> _Try it_:
In the entries below, how many lines contain the string "change"? State the number and nothing else.

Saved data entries
(** C2, as amended.  A payload with [isError] true makes [callMcpTool]
    throw, whatever else the response holds.  With content that is an
    array or absent (anything but a plain object), the cause is an error
    made of the [text] of the first content item when that text is truthy
    (for a text that is a non-empty string, the error with that string as
    its message; for a text that cannot be turned into a string, what the
    conversion throws), and of the default error message of the caller
    otherwise: without content, with empty content, and with a first item
    whose [text] is missing or is the empty string.  When the first item's
    [text] is ["boom"], each of the six operations returns a record with
    [success] false and an [errorMessage] in which ["boom"] occurs. *)
Theorem tool_error_raises toolName args msg sent argsJSON response :
  JSON_stringify rt args = inr argsJSON ->
  getClient session (request_for session toolName argsJSON) = inr response ->
  strict_true (get_prop (payload response) "isError") = true ->
  (exists cause,
     callMcpTool rt session toolName args msg sent
     = (inl (APIError rt ("Failed to call " +:+ toolName +:+ ": "
                          +:+ exn_toString cause)),
        (sent ++ [request_for session toolName argsJSON])%list)
     /\ (plain_object (get_prop (payload response) "content") = false ->
         cause = cause_of_truthy_text rt (payload response) msg)
     /\ (forall item rest s,
           get_prop (payload response) "content" = JArr (item :: rest) ->
           get_prop_opt item "text" = JStr s -> s <> "" ->
           cause = Error s))
  /\ (forall o item rest,
        toolName = toolName_of o -> args = args_of o ->
        get_prop (payload response) "content" = JArr (item :: rest) ->
        get_prop_opt item "text" = JStr "boom" ->
        exists res message,
          run rt session o sent
          = (inr res, (sent ++ [request_for session toolName argsJSON])%list)
          /\ Result.success res = false
          /\ Result.errorMessage res = Some message
          /\ contains "boom" message).
Proof.
  intros H1 H2 H3.
  assert (forall cause item rest s,
    (plain_object (get_prop (payload response) "content") = false ->
     cause = cause_of_truthy_text rt (payload response) msg) ->
    get_prop (payload response) "content" = JArr (item :: rest) ->
    get_prop_opt item "text" = JStr s -> s <> "" ->
    cause = Error s) as Hstring.
  { intros cause item rest s Hcause Hc Ht Hne.
    rewrite Hc in Hcause. rewrite (Hcause eq_refl).
    unfold cause_of_truthy_text. rewrite Hc, Ht.
    apply truthy_JStr in Hne. by rewrite Hne. }
  split.
  - destruct (callMcpTool_tool_error toolName args msg sent argsJSON response)
      as (cause & Hcall & Hcause); [assumption..|].
    exists cause. split; [exact Hcall|]. split; [exact Hcause|].
    intros item rest s. by apply Hstring.
  - intros o item rest -> -> Hc Ht.
    destruct (callMcpTool_tool_error (toolName_of o) (args_of o)
                (defaultErrorMsg_of o) sent argsJSON response)
      as (cause & Hcall & Hcause); [assumption..|].
    assert (cause = cause_of_truthy_text rt (payload response) (defaultErrorMsg_of o))
      as -> by (apply Hcause; by rewrite Hc).
    unfold cause_of_truthy_text in Hcall. rewrite Hc, Ht in Hcall.
    change (Error_of rt (JStr "boom")) with (Error "boom") in Hcall.
    change (truthy (JStr "boom")) with true in Hcall. cbv iota in Hcall.
    rewrite run_template. erewrite template_call_throws by exact Hcall.
    do 2 eexists. do 3 (split; [reflexivity|]).
    do 2 apply contains_append_l. apply exn_toString_contains.
    + cbn [wrapped APIError exn_message]. by apply append_nonempty_l.
    + cbn [wrapped APIError exn_message]. do 3 apply contains_append_l.
      by exists "Error: ", "".
Qed.

(** C3, as amended.  For a response that is not marked as an error and
    whose payload carries a content array, [callMcpTool] copies the array
    into the result; when the array is not empty, [textContent] is the
    texts, joined by line feeds and in the order of the array, of exactly
    those items that are objects with a non-empty string under [text], and
    when the array is empty [textContent] stays absent.  The items
    [{text:"a"}, {text:"b"}, {}] give ["a\nb"]. *)
Theorem textContent_joins_nonempty_texts toolName args msg sent argsJSON response items :
  JSON_stringify rt args = inr argsJSON ->
  getClient session (request_for session toolName argsJSON) = inr response ->
  nullish response = false ->
  truthy (payload response) = true ->
  strict_true (get_prop (payload response) "isError") = false ->
  get_prop (payload response) "content" = JArr items ->
  (exists r,
     callMcpTool rt session toolName args msg sent
     = (inr r, (sent ++ [request_for session toolName argsJSON])%list)
     /\ content r = Some (JArr items)
     /\ textContent r =
          match items with
          | [] => None
          | _ :: _ => Some (join_lines (omap nonempty_text items))
          end)
  /\ (items = [JObj [("text", JStr "a")]; JObj [("text", JStr "b")]; JObj []] ->
      exists r sent',
        callMcpTool rt session toolName args msg sent = (inr r, sent')
        /\ textContent r = Some ("a" +:+ LF +:+ "b")).
Proof.
  intros H1 H2 H3 H4 H5 Hc.
  destruct (callMcpTool_success toolName args msg sent argsJSON response)
    as (r & Hcall & _ & _ & _ & Hitems); [done..|].
  destruct (Hitems items Hc) as [Hcontent Htext].
  split; [by eauto|].
  intros ->. exists r. eexists. split; [done|]. by rewrite Htext.
Qed.

(** C7.  When the text handed back to an operation that returns a list is
    the JSON text of an array of [N] records, the operation succeeds and
    the [data] of its result is that array: [N] entries, each the decoded
    record at the same position. *)
Theorem decoded_array_is_returned o sent r sent' text records :
  returns_list o = true ->
  (forall v, JSON_parse rt "" <> inr v) ->
  callMcpTool rt session (toolName_of o) (args_of o) (defaultErrorMsg_of o) sent
    = (inr r, sent') ->
  textContent r = Some text ->
  JSON_parse rt text = inr (JArr records) ->
  exists res entries,
    run rt session o sent = (inr res, sent')
    /\ Result.success res = true
    /\ Result.data res = Some (JArr entries)
    /\ length entries = length records
    /\ forall i, entries !! i = records !! i.
Proof.
  intros Hlist Hempty Hcall Ht Hp.
  assert (text <> "") as Hne by (intros ->; by eapply Hempty).
  rewrite run_template, Hlist. erewrite template_parsed by done.
  by exists (Result.mk (or_empty (requestId r)) true (Some (JArr records)) None), records.
Qed.

(** C8.  When the transport answers with a response whose payload is
    present and not marked as an error, and, for an operation that returns
    a list, the text of the response, if not empty, is valid JSON, the
    operation returns a record with [success] true and, as [requestId],
    the request id extracted from the response (the empty string when
    there is none). *)
Theorem well_formed_response_gives_success o sent argsJSON response :
  JSON_stringify rt (args_of o) = inr argsJSON ->
  getClient session (request_for session (toolName_of o) argsJSON) = inr response ->
  nullish response = false ->
  truthy (payload response) = true ->
  strict_true (get_prop (payload response) "isError") = false ->
  (returns_list o = true ->
   forall r sent' text,
     callMcpTool rt session (toolName_of o) (args_of o) (defaultErrorMsg_of o) sent
       = (inr r, sent') ->
     textContent r = Some text -> text <> "" ->
     exists v, JSON_parse rt text = inr v) ->
  exists res,
    run rt session o sent
    = (inr res, (sent ++ [request_for session (toolName_of o) argsJSON])%list)
    /\ Result.success res = true
    /\ Result.errorMessage res = None
    /\ (forall id, extractRequestId rt response = Some id -> Result.requestId res = id)
    /\ (extractRequestId rt response = None -> Result.requestId res = "").
Proof.
  intros H1 H2 H3 H4 H5 Hjson.
  destruct (callMcpTool_success (toolName_of o) (args_of o)
              (defaultErrorMsg_of o) sent argsJSON response)
    as (r & Hcall & _ & _ & Hid & _); [done..|].
  assert (forall data,
    let res := Result.mk (or_empty (requestId r)) true data None in
    Result.success res = true
    /\ Result.errorMessage res = None
    /\ (forall id, extractRequestId rt response = Some id -> Result.requestId res = id)
    /\ (extractRequestId rt response = None -> Result.requestId res = "")) as Hres.
  { intros data. rewrite Hid. cbn. do 2 (split; [done|]).
    split; [intros id ->|intros ->]; done. }
  rewrite run_template.
  destruct (returns_list o) eqn:Hlist.
  - destruct (textContent r) as [text|] eqn:Ht.
    + destruct (decide (text = "")) as [->|Hne].
      * erewrite template_no_text by eauto. eauto.
      * destruct (Hjson eq_refl r _ text Hcall Ht Hne) as [v Hv].
        erewrite template_parsed by done. eauto.
    + erewrite template_no_text by eauto. eauto.
  - erewrite template_status by done. eauto.
Qed.

(** C9.  A result that [callMcpTool] returns is never marked as an error:
    its [isError] is false, and so is the [isError] of the payload it
    carries, for a payload with [isError] true makes the helper throw. *)
Theorem callMcpTool_returns_no_error_result toolName args msg sent r sent' :
  callMcpTool rt session toolName args msg sent = (inr r, sent') ->
  isError r = false
  /\ strict_true (get_prop (data r) "isError") = false
  /\ exists argsJSON response,
       JSON_stringify rt args = inr argsJSON
       /\ getClient session (request_for session toolName argsJSON) = inr response
       /\ data r = payload response.
Proof.
  unfold callMcpTool. unfold_M.
  intros H. repeat case_match; simplify_eq; eauto 10.
Qed.
(** Case analysis on the boolean comparisons the definitions are written with. *)
Ltac zcase :=
  match goal with
  | |- context [?a <? ?b] => destruct (Z.ltb_spec a b)
  | |- context [?a <=? ?b] => destruct (Z.leb_spec a b)
  | |- context [?a =? ?b] => destruct (Z.eqb_spec a b)
  | |- context [?a >? ?b] => rewrite (Z.gtb_ltb a b); destruct (Z.ltb_spec b a)
  | |- context [?a >=? ?b] => rewrite (Z.geb_leb a b); destruct (Z.leb_spec b a)
  end.
Ltac zcase_in H :=
  match type of H with
  | context [?a <? ?b] => destruct (Z.ltb_spec a b)
  | context [?a <=? ?b] => destruct (Z.leb_spec a b)
  | context [?a =? ?b] => destruct (Z.eqb_spec a b)
  | context [?a >? ?b] => rewrite (Z.gtb_ltb a b) in H; destruct (Z.ltb_spec b a)
  | context [?a >=? ?b] => rewrite (Z.geb_leb a b) in H; destruct (Z.leb_spec b a)
  end.

(** ** Bits and bytes *)

Lemma testbit_u8 x i : 0 <= i -> Z.testbit (u8 x) i = (i <? 8) && Z.testbit x i.
Proof.
  intros Hi. unfold u8. rewrite Z.testbit_mod_pow2 by lia. done.
Qed.
Lemma testbit_u32 x i : 0 <= i -> Z.testbit (u32 x) i = (i <? 32) && Z.testbit x i.
Proof. intros Hi. unfold u32. by rewrite Z.testbit_mod_pow2 by lia. Qed.
Lemma testbit_u64 x i : 0 <= i -> Z.testbit (u64 x) i = (i <? 64) && Z.testbit x i.
Proof. intros Hi. unfold u64. by rewrite Z.testbit_mod_pow2 by lia. Qed.

Lemma testbit_one_shiftl k i :
  0 <= k -> 0 <= i -> Z.testbit (Z.shiftl 1 k) i = (i =? k).
Proof.
  intros Hk Hi. rewrite Z.shiftl_spec by lia.
  zcase; [subst; by rewrite Z.sub_diag|].
  destruct (decide (i < k)); [apply Z.testbit_neg_r; lia|].
  by rewrite Z.bits_above_log2; [..|simpl; lia].
Qed.

(** A value below [2^n] has no bit at or above [n]. *)
Lemma testbit_above x n i : 0 <= x < 2 ^ n -> n <= i -> Z.testbit x i = false.
Proof.
  intros Hx Hi. destruct (decide (0 <= n)) as [Hn|Hn].
  - rewrite <- (Z.mod_small x (2 ^ n)) by lia. apply Z.mod_pow2_bits_high. lia.
  - rewrite Z.pow_neg_r in Hx by lia. lia.
Qed.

> _Completed task_:
2